For most of the summer, levels of covid in California and the Bay Area have been high.
The test positivity rate has reached 14.3%, up more than 2 percentage points from the previous week, according to Friday’s update from the California Department of Public Health. It is the highest positivity rate has been in a year.
After rising for three months, the positivity rate is quickly approaching the record high positivity rate for a summer rise – 16% in July 2022.
Although test data is no longer available at the local level, Santa Clara County sewage shows that the virus has been spreading at high levels for several weeks. All four sewers – Palo Alto, Sunnyvale, San Jose and Gilroy – have “high” concentrations.

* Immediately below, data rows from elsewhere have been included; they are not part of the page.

Lemma GCNLayer_forward_averages_messages_witness :
  exists Y, GCNLayer_forward layer_demo node_feats_demo adj_demo = Ok Y
    /\ wf3 Y /\ shape3 Y = (1, (4, 2))
    /\ forall b i k, b < 1 -> i < 4 -> k < 2 ->
         cell3 Y b i k
         = Qcdiv
             (sum_upto 4 (fun j =>
                Qcmult (cell3 adj_demo b i j)
                  (Qcplus (sum_upto 2 (fun c =>
                             Qcmult (cell3 node_feats_demo b j c)
                                    (cell (Linear.weight (projection layer_demo)) k c)))
                          (nth k (Linear.bias (projection layer_demo)) 0%Qc))))
             (sum_upto 4 (fun j => cell3 adj_demo b i j)).
Proof.
  apply (GCNLayer_forward_averages_messages layer_demo node_feats_demo adj_demo
           1 4 2 2); try reflexivity.
  - repeat split.
  - intros b i Hb Hi. destruct b as [|b]; [|lia].
    do 4 (destruct i as [|i];
          [intro E; apply (f_equal (fun q => Qc_eqb q 0%Qc)) in E;
           vm_compute in E; discriminate|]).
    lia.
Defined.

(** ** Nodes with and without neighbours *)

Lemma Qc_add_pos_nonneg a b :
  Qclt 0%Qc a -> Qcle 0%Qc b -> Qclt 0%Qc (Qcplus a b).
Proof.
  unfold Qclt, Qcle, Qcplus. cbn [this Q2Qc]. rewrite !Qred_correct.
  intros Ha Hb. apply (Qplus_lt_le_compat 0 a 0 b); assumption.
Qed.

Lemma Qc_add_nonneg_pos a b :
  Qcle 0%Qc a -> Qclt 0%Qc b -> Qclt 0%Qc (Qcplus a b).
Proof. intros Ha Hb. rewrite Qcplus_comm. now apply Qc_add_pos_nonneg. Qed.

Lemma sum_upto_nonneg n f :
  (forall j, j < n -> Qcle 0%Qc (f j)) -> Qcle 0%Qc (sum_upto n f).
Proof.
  intros Hf. induction n as [|n IH]; simpl; [apply Qcle_refl|].
  rewrite <- (Qcplus_0_l 0%Qc).
  apply Qcplus_le_compat; [apply IH; intros; apply Hf; lia | apply Hf; lia].
Qed.

Lemma sum_upto_pos n f i :
  (forall j, j < n -> Qcle 0%Qc (f j)) -> i < n -> Qclt 0%Qc (f i) ->
  Qclt 0%Qc (sum_upto n f).
Proof.
  intros Hf Hi Hpos. induction n as [|n IH]; [lia|]. simpl.
  destruct (Nat.eq_dec i n) as [->|Hne].
  - apply Qc_add_nonneg_pos; [|assumption].
    apply sum_upto_nonneg. intros; apply Hf; lia.
  - apply Qc_add_pos_nonneg; [|apply Hf; lia].
    apply IH; [intros; apply Hf; lia | lia].
Qed.

(** X14.  Under the assumption the layer documents, adjacency matrices
    without negative entries and with the self-connections added
    (adj[b, i, i] > 0), no node is divided by zero: [GCNLayer.forward]
    returns features of shape (B, N, c_out). *)
Theorem GCNLayer_forward_with_self_connections (self : GCNLayer)
  (x adj : tensor3) (B N c_in c_out : nat) :
  wf_linear (projection self) c_in c_out ->
  wf3 x -> shape3 x = (B, (N, c_in)) ->
  wf3 adj -> shape3 adj = (B, (N, N)) ->
  (forall b i j, b < B -> i < N -> j < N -> Qcle 0%Qc (cell3 adj b i j)) ->
  (forall b i, b < B -> i < N -> Qclt 0%Qc (cell3 adj b i i)) ->
  exists Y, GCNLayer_forward self x adj = Ok Y /\ wf3 Y
    /\ shape3 Y = (B, (N, c_out)).
Proof.
  intros HL Hx Hsx Ha Hsa Hnn Hself.
  destruct (GCNLayer_forward_value self x adj B N c_in c_out HL Hx Hsx Ha Hsa)
    as (Y & HY & HwY & HsY & _); [|eauto].
  intros b i Hb Hi E.
  apply (Qclt_not_eq 0%Qc (sum_upto N (fun j => cell3 adj b i j)));
    [|congruence].
  apply (sum_upto_pos N _ i); auto.
Qed.

Lemma GCNLayer_forward_with_self_connections_witness :
  exists Y, GCNLayer_forward layer_demo node_feats_demo adj_demo = Ok Y
    /\ wf3 Y /\ shape3 Y = (1, (4, 2)).
Proof.
  apply (GCNLayer_forward_with_self_connections layer_demo node_feats_demo
           adj_demo 1 4 2 2); try reflexivity.
  - repeat split.
  - intros b i j Hb Hi Hj. destruct b as [|b]; [|lia].
    do 4 (destruct i as [|i];
          [do 4 (destruct j as [|j]; [vm_compute; discriminate|]); lia|]).
    lia.
  - intros b i Hb Hi. destruct b as [|b]; [|lia].
    do 4 (destruct i as [|i]; [vm_compute; reflexivity|]). lia.
Defined.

In Contra Costa County, wastewater also shows high concentrations of the virus, and the county’s public health department urged residents this week to wear masks in cramped indoor situations“especially for those at high risk of serious illness if infected.”
“Face masks are an effective tool in reducing the spread of the virus,” Dr. Ori Tzvieli, Contra Costa County’s health director, said in a statement. “This is one of those times. Our health system is not severely affected by covid at this time, and our goal is to keep it that way.”
Dr. John Swartzberg, clinical professor emeritus of infectious diseases and vaccinology at UC Berkeley, thinks Contra Costa Health’s recommendation is “excellent advice.”
“There are still too many people in hospitals and too many people dying,” Swartzberg said, pointing to the fact that annual deaths from COVID still exceed the number of deaths in a normal flu season.
Contra Costa Health attributes the current long-term increase to the FLiRT strains currently spreading in the western part of the country, which they called “particularly infectious.”
“We didn’t have a long break from the winter surge,” Swartzberg said. He also attributes the virus’s stubborn climb this spring and summer to the current array of variants. “The sub-variants of Omicron keep spinning off new sub-variants that are more transmissible and more immune-defensive.”